Tuesday, March 31, 2009
One Can Get Used to Anything
In Zoology Lab today I gleefully assisted my partner in the brutal dissection of a live earthworm. First we pinned it to the dissecting tray (in its struggle to free itself it tore off its posterior segments) and then we opened a slit along its dorsal surface, running from the anterior ganglia down past the muscular band. The worm writhed while we separated the sides and pinned them down. We then explored the internal organs: seminal vesicles, nerve cords, pharynx, crop, and the like. We held the bloodied, miserable creature underneath a low-powered microscope to observe the beating of the five hearts.
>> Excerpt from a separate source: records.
(** * Small-world graph index: a shallow embedding of
      similarity_search/src/method/small_world_rand.cc

    The index is modelled as a record holding the fields of the C++ class
    [SmallWorldRand<dist_t>] together with the store of the [MSWNode]
    objects it has allocated.  A pointer [MSWNode*] is the position of the
    node in that store.  Exceptions, failed CHECKs and undefined behaviour
    are outcomes of a small error monad; loops that the C++ writes with
    [while] take fuel. *)

From Stdlib Require Import ZArith Lia Ascii String Decimal DecimalString DecimalZ
  DecimalNat.
From stdpp Require Import base option list gmap strings sorting.

Local Open Scope nat_scope.

(** ** Outcomes *)

(** One constructor per [throw] or CHECK of the source file; the comment
    gives the message of the source. *)
Inductive Error : Type :=
| ErrParam            (* AnyParamManager: ill-typed or unused parameter *)
| ErrAlgoType         (* "algoType should be one of the following: old, v1merge" *)
| ErrNoEntryPoint     (* "Bug: there is not entry point set!" *)
| ErrNodeIdMax        (* "Bug: nodeId > maxInternalId" *)
| ErrEmptyElList      (* "Bug: the list of nodes shouldn't be empty!" *)
| ErrRangeSearch      (* "Range search is not supported!" *)
| ErrEfSearch         (* "efSearch should be > 0" *)
| ErrNodeIdElList     (* CHECK(nodeId < ElList_.size()), "Bug: nodeId > ElList_.size()" *)
| ErrUsed             (* CHECK(!e.used) *)
| ErrSaveNodeId       (* SaveIndex: "Bug: unexpected node ID ..." *)
| ErrField            (* ReadField fails *)
| ErrMethDesc         (* "Looks like you try to use an index created by a different method" *)
| ErrFormat           (* "Bug or inconsitent data, wrong format, line: ..." *)
| ErrFormatSep        (* "Bug or inconsitent data, wrong format, c1=..." *)
| ErrMutationNodeId   (* DATA_MUTATION_ERROR_MSG + " (unexpected node ID ..." *)
| ErrMutationObjId    (* DATA_MUTATION_ERROR_MSG + " (unexpected object ID ..." *)
| ErrNullPtr          (* "Bug, got NULL pointer in the second pass for nodeID ..." *)
| ErrFriendId         (* LoadIndex: "Bug: unexpected node ID ..." *)
| ErrTrailing         (* "It looks like there is some extract erroneous stuff ..." *)
| ErrLineQty          (* DATA_MUTATION_ERROR_MSG + " (expected number of lines ..." *)
| UndefinedBehaviour. (* top() of an empty queue, a null or dangling pointer, an index out of range *)

(** [OutOfFuel] is the model's outcome for a loop that was cut off;
    [Concurrent] stands for the branch of [CreateIndex] that starts
    threads, which this sequential model does not run. *)
Inductive result (A : Type) : Type :=
| Ok (a : A)
| Throw (e : Error)
| OutOfFuel
| Concurrent.
Arguments Ok {A} a.
Arguments Throw {A} e.
Arguments OutOfFuel {A}.
Arguments Concurrent {A}.

Definition rbind {A B : Type} (r : result A) (f : A → result B) : result B :=
  match r with
  | Ok a => f a
  | Throw e => Throw e
  | OutOfFuel => OutOfFuel
  | Concurrent => Concurrent
  end.

Notation "x <- c ;; k" := (rbind c (λ x, k))
  (at level 100, c at next level, right associativity).

Fixpoint foldM {A B : Type} (f : A → B → result A) (a : A) (l : list B) : result A :=
  match l with
  | [] => Ok a
  | b :: l' => a' <- f a b ;; foldM f a' l'
  end.

(** ** Data objects, nodes and the distance space *)

(** [Object]: the external id [id()] and the raw buffer [data()]. *)
Record Object : Type := mkObject { Object_id : Z; Object_data : list Z }.

#[global] Instance Object_eq_dec : EqDecision Object.
Proof. solve_decision. Defined.

(** A node pointer is a position in the store of allocated nodes. *)
Abbreviation ptr := nat (only parsing).

(** [MSWNode]: the constructor [MSWNode(obj, id)] stores both and starts
    with no friends. *)
Record MSWNode : Type := mkMSWNode {
  getData : Object;
  getId : nat;
  getAllFriends : list ptr
}.

Definition MSWNode_new (obj : Object) (id : nat) : MSWNode :=
  mkMSWNode obj id [].

(** [Space<dist_t>]: the distance type with its [operator<] and the two
    index-time distances.  The class is abstract in the source, so it is an
    interface here. *)
Class Space : Type := {
  dist_t : Type;
  dist_lt : dist_t → dist_t → bool;
  IndexTimeDistance : Object → Object → dist_t;
  ProxyDistance : Object → Object → dist_t
}.

(** Iteration order of [ElementMap].  The container type is declared in the
    header; all that is used of its order is that iterating visits every
    entry once. *)
Class ElementMapOrder : Type := {
  iteration : gmap Z ptr → list (Z * ptr);
  iteration_perm : ∀ m, iteration m ≡ₚ map_to_list m
}.

(** ** std::priority_queue

    A [priority_queue<T>] with comparison [less] is a list kept with the
    greatest element first.  C++ does not say which of two equivalent
    elements is nearer the top; here it is the one pushed first. *)
Section PriorityQueue.
Context {T : Type} (less : T → T → bool).

Fixpoint pq_push (x : T) (q : list T) : list T :=
  match q with
  | [] => [x]
  | y :: q' => if less y x then x :: y :: q' else y :: pq_push x q'
  end.

Definition pq_top (q : list T) : option T := head q.
Definition pq_pop (q : list T) : list T := tail q.
End PriorityQueue.

(** What a search does that is visible outside: distance computations,
    entries into the frontier, and offers to the result sink
    ([CheckAndAddToResult]); each is recorded with the node concerned. *)
Inductive Event {S : Space} : Type :=
| Dist (p : ptr)
| Push (p : ptr)
| Offer (d : dist_t) (p : ptr).

Inductive AlgoType : Type := kOld | kV1Merge.

(** The fields of [SmallWorldRand<dist_t>] and the nodes it allocated. *)
Record SmallWorldRand : Type := mkIndex {
  data_ : list Object;
  PrintProgress_ : bool;
  use_proxy_dist_ : bool;
  NN_ : nat;
  efConstruction_ : nat;
  efSearch_ : nat;
  indexThreadQty_ : nat;
  searchAlgoType_ : AlgoType;
  ElList_ : gmap Z ptr;
  pEntryPoint_ : option ptr;
  heap : list MSWNode
}.

(** The constructor initialises [space_], [data_], [PrintProgress_] and
    [use_proxy_dist_]; what the other members hold is given by [junk]. *)
Record Uninit : Type := mkUninit {
  u_NN : nat; u_efConstruction : nat; u_efSearch : nat;
  u_indexThreadQty : nat; u_searchAlgoType : AlgoType;
  u_pEntryPoint : option ptr
}.

Definition SmallWorldRand_new (PrintProgress : bool) (data : list Object)
    (junk : Uninit) : SmallWorldRand :=
  {| data_ := data; PrintProgress_ := PrintProgress; use_proxy_dist_ := false;
     NN_ := u_NN junk; efConstruction_ := u_efConstruction junk;
     efSearch_ := u_efSearch junk; indexThreadQty_ := u_indexThreadQty junk;
     searchAlgoType_ := u_searchAlgoType junk;
     ElList_ := ∅; pEntryPoint_ := u_pEntryPoint junk; heap := [] |}.

Definition set_heap (idx : SmallWorldRand) (h : list MSWNode) : SmallWorldRand :=
  {| data_ := data_ idx; PrintProgress_ := PrintProgress_ idx;
     use_proxy_dist_ := use_proxy_dist_ idx; NN_ := NN_ idx;
     efConstruction_ := efConstruction_ idx; efSearch_ := efSearch_ idx;
     indexThreadQty_ := indexThreadQty_ idx;
     searchAlgoType_ := searchAlgoType_ idx;
     ElList_ := ElList_ idx; pEntryPoint_ := pEntryPoint_ idx; heap := h |}.

Definition set_ElList (idx : SmallWorldRand) (m : gmap Z ptr) : SmallWorldRand :=
  {| data_ := data_ idx; PrintProgress_ := PrintProgress_ idx;
     use_proxy_dist_ := use_proxy_dist_ idx; NN_ := NN_ idx;
     efConstruction_ := efConstruction_ idx; efSearch_ := efSearch_ idx;
     indexThreadQty_ := indexThreadQty_ idx;
     searchAlgoType_ := searchAlgoType_ idx;
     ElList_ := m; pEntryPoint_ := pEntryPoint_ idx; heap := heap idx |}.

Definition set_pEntryPoint (idx : SmallWorldRand) (p : option ptr) : SmallWorldRand :=
  {| data_ := data_ idx; PrintProgress_ := PrintProgress_ idx;
     use_proxy_dist_ := use_proxy_dist_ idx; NN_ := NN_ idx;
     efConstruction_ := efConstruction_ idx; efSearch_ := efSearch_ idx;
     indexThreadQty_ := indexThreadQty_ idx;
     searchAlgoType_ := searchAlgoType_ idx;
     ElList_ := ElList_ idx; pEntryPoint_ := p; heap := heap idx |}.

(** [*p]: a pointer outside the store is dangling. *)
Definition deref (h : list MSWNode) (p : ptr) : result MSWNode :=
  match h !! p with
  | Some n => Ok n
  | None => Throw UndefinedBehaviour
  end.

(** [new MSWNode(obj, id)]: the new node is placed at the end of the store. *)
Definition new_MSWNode (idx : SmallWorldRand) (obj : Object) (id : nat)
    : SmallWorldRand * ptr :=
  (set_heap idx (heap idx ++ [MSWNode_new obj id]), length (heap idx)).

(** Modelled from the spec: [MSWNode::addFriend(p, false)] of the header,
    which appends without a duplicate check. *)
Definition addFriend (h : list MSWNode) (p friend : ptr) : result (list MSWNode) :=
  n <- deref h p ;;
  Ok (<[p := mkMSWNode (getData n) (getId n) (getAllFriends n ++ [friend])]> h).

(** Modelled from the spec: [link(first, second)] of the header adds each
    node to the other's friend list, first then second. *)
Definition link (h : list MSWNode) (first second : ptr) : result (list MSWNode) :=
  h1 <- addFriend h first second ;;
  addFriend h1 second first.

(** Modelled from the spec: [MSWNode::removeAllFriends()] of the header. *)
Definition removeAllFriends (h : list MSWNode) (p : ptr) : result (list MSWNode) :=
  n <- deref h p ;;
  Ok (<[p := mkMSWNode (getData n) (getId n) []]> h).

(** A [vector<bool>] read; the callers check the index first. *)
Definition bit (v : list bool) (i : nat) : result bool :=
  match v !! i with
  | Some b => Ok b
  | None => Throw UndefinedBehaviour
  end.

(** ** Parameters

    Modelled from the spec: [AnyParams] and [AnyParamManager] of the
    parameter headers.  A parameter list pairs names with values;
    [GetParamOptional] returns the value under a name or the default, and
    [CheckUnused] rejects a list that holds a name nobody asked for. *)
Inductive ParamValue : Type :=
| PNat (n : nat)
| PBool (b : bool)
| PStr (s : string).

Definition AnyParams : Type := list (string * ParamValue).

Fixpoint find_param (prm : AnyParams) (name : string) : option ParamValue :=
  match prm with
  | [] => None
  | (n, v) :: prm' => if String.eqb n name then Some v else find_param prm' name
  end.

Definition GetParamOptional_nat (prm : AnyParams) (name : string) (dflt : nat)
    : result nat :=
  match find_param prm name with
  | None => Ok dflt
  | Some (PNat n) => Ok n
  | Some _ => Throw ErrParam
  end.

Definition GetParamOptional_bool (prm : AnyParams) (name : string) (dflt : bool)
    : result bool :=
  match find_param prm name with
  | None => Ok dflt
  | Some (PBool b) => Ok b
  | Some _ => Throw ErrParam
  end.

Definition GetParamOptional_str (prm : AnyParams) (name : string) (dflt : string)
    : result string :=
  match find_param prm name with
  | None => Ok dflt
  | Some (PStr s) => Ok s
  | Some _ => Throw ErrParam
  end.

Definition CheckUnused (prm : AnyParams) (asked : list string) : result unit :=
  if forallb (λ nv, existsb (String.eqb (fst nv)) asked) prm
  then Ok tt else Throw ErrParam.

Definition getEmptyParams : AnyParams := [].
The worm still wasn’t quite dead yet when we discarded its butchered form in the trash.
A bit of a melodramatic description, perhaps, but was it I who was saying, just a few short weeks ago, that I couldn’t bear to decapitate a termite or pour some microscopic flagellates down the drain? Really? I can’t help but be reminded of a quote from Yann Martel’s Life of Pi. “It is simple and brutal: A person can get used to anything, even killing.”
Yes, indeed. And I’m a bit ashamed of myself. But I can’t help reminding myself of the loftier goals and “purpose” behind all of this. Not to cut myself undeserved slack, but the intentions, as they say, are what matter, and they are noble.
For this same class, we were given the assignment over break to collect a “microcosm”—a sample of water from a creek, pond, or puddle to observe and test. I took my missing very seriously. On Sunday, despite the somewhat cold, windy weather, I tramped out through the pasture, glass jar in tow, and waded down to a place where rainwater runoff had cut a deep creak intertwined with sycamore roots. Dressed somewhat inappropriately in bulky Carhartt coveralls and cowboy boots with jingling spurs, I nevertheless waded deep into the flowing water, scraping substrate, collecting leaves, gathering algae and moss, and chasing after tiny shrimp-like amphipods with the grimness and persistence of a hunter. Once I had collected a satisfactory sample, I continued to amuse myself by grabbing at a crayfish (successful capture!) and leopard frog (not so much). Oh well. I’d forgotten how intoxicating splashing in a creek can be.
Today we looked at slides from our microcosms, and I was utterly delighted to observe the fantastic creatures that live quite literally in my own backyard. Paramecia, volvox algal colonies, diatoms, and, “walking” euplotes ciliates abounded. The professor was hugely impressed with the large amphipods nearly a centimeter long, the hundreds of copepods that swarmed the surface and were visible with the naked eye, and the numerous large planarian flatworms—the very same that we recently performed regenerative experiments on, but wild versions….how exciting to see a standard lab-raised specimen in its natural environment! The highlight of today’s viewing, however, was the single amoeba, which slowly crept along via cytoplasmic streaming and the extension of its lobopodia. The professor was in awe, too: “That’s the best amoeba I’ve ever seen,” she said, “even of the ones that I’ve ordered from the lab supply companies. Even the prepared specimens are extremely difficult to find.”
So, I’m glad to know that the wonder of life is still very much alive in me. I never cease to be amazed by how fascinating and remarkably complex the world is.